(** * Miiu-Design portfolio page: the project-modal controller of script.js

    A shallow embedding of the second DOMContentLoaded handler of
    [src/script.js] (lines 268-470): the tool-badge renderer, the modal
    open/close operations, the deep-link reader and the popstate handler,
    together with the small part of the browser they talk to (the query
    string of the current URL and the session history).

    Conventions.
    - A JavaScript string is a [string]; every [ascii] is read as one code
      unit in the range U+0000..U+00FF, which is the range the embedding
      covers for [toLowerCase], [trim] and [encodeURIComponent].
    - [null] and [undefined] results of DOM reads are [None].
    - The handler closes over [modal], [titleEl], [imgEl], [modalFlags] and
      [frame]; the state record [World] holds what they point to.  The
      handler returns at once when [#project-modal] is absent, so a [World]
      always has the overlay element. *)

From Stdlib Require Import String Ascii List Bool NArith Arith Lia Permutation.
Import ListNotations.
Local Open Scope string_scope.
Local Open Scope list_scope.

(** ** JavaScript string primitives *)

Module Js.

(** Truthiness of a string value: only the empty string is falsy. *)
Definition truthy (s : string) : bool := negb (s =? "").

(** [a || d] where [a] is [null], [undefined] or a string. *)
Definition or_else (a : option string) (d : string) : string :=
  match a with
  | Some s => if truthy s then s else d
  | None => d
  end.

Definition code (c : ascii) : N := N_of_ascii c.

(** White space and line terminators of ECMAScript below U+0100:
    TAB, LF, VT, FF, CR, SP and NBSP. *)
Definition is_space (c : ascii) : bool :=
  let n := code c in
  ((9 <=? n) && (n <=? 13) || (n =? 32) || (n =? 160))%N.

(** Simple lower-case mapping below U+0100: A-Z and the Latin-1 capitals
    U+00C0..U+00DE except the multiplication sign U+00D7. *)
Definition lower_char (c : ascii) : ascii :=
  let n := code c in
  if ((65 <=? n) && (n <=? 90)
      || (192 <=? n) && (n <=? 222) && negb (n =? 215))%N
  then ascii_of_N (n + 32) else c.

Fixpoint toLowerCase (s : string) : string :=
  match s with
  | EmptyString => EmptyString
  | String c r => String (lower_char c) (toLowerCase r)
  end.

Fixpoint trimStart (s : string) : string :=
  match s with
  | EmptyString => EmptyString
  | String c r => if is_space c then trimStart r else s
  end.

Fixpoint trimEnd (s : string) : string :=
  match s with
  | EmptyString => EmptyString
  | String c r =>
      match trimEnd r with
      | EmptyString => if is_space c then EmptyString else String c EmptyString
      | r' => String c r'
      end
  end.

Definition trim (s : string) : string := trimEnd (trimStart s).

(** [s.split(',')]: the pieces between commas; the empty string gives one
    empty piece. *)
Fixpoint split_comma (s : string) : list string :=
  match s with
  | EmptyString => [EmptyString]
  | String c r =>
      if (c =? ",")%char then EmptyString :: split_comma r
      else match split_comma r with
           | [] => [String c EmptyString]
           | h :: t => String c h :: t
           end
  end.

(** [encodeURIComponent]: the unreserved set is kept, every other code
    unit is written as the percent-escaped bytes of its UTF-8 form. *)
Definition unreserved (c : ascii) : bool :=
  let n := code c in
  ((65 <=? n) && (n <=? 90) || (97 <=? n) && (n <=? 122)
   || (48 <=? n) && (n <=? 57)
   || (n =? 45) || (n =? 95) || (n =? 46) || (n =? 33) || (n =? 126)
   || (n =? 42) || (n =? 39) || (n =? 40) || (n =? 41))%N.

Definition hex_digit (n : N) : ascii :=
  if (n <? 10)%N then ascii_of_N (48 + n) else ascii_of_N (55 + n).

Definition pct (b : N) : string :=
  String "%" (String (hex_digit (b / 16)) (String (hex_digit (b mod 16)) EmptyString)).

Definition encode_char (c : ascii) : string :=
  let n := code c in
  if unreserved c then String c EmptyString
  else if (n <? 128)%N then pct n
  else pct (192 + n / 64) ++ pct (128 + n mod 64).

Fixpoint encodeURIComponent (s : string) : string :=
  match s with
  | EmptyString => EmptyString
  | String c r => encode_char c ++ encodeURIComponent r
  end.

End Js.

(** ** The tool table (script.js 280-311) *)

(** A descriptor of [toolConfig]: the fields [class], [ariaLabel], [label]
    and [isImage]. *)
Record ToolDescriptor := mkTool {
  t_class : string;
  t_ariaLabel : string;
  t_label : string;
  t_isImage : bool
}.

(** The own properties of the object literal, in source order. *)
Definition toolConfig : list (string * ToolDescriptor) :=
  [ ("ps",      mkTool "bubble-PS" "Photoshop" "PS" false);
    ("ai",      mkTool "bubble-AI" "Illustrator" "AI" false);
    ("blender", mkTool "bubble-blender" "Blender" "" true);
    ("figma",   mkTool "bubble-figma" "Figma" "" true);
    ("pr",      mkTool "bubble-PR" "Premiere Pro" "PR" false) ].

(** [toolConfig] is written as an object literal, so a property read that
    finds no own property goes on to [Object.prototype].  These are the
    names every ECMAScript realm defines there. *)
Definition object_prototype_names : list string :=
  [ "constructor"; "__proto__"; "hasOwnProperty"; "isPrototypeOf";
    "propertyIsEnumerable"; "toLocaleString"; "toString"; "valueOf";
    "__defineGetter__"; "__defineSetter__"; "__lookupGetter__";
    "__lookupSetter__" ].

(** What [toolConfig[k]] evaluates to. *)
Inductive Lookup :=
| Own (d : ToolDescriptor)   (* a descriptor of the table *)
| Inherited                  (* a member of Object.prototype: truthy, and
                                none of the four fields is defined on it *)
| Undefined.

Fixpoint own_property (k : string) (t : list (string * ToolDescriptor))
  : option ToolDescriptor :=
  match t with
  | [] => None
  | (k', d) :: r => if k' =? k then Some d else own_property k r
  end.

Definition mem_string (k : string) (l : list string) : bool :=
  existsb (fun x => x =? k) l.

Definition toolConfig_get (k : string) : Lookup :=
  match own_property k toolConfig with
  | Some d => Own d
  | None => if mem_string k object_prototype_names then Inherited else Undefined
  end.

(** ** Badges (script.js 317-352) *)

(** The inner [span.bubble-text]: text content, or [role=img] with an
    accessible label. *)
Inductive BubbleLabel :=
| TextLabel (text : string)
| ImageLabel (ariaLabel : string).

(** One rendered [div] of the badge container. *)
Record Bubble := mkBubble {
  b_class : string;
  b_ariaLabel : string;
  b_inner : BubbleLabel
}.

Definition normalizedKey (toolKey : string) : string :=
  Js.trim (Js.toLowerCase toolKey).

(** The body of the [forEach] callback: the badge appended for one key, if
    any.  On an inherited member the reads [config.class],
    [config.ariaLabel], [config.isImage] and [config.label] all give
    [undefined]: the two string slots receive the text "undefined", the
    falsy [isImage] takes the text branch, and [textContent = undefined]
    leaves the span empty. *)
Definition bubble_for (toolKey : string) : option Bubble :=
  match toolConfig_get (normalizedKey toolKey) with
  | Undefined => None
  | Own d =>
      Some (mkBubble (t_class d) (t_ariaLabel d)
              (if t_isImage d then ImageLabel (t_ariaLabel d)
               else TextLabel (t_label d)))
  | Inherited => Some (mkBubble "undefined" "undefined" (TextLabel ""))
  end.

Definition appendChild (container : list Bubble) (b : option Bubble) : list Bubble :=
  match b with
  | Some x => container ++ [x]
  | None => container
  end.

* [WHAT TO WORK ON]:
Among the entries above, find every line holding "encodeURIComponent" and copy it.

* [RESPONSE TO THIS TASK]:
      covers for [toLowerCase], [trim] and [encodeURIComponent].
(** [encodeURIComponent]: the unreserved set is kept, every other code
Fixpoint encodeURIComponent (s : string) : string :=
  | String c r => encode_char c ++ encodeURIComponent r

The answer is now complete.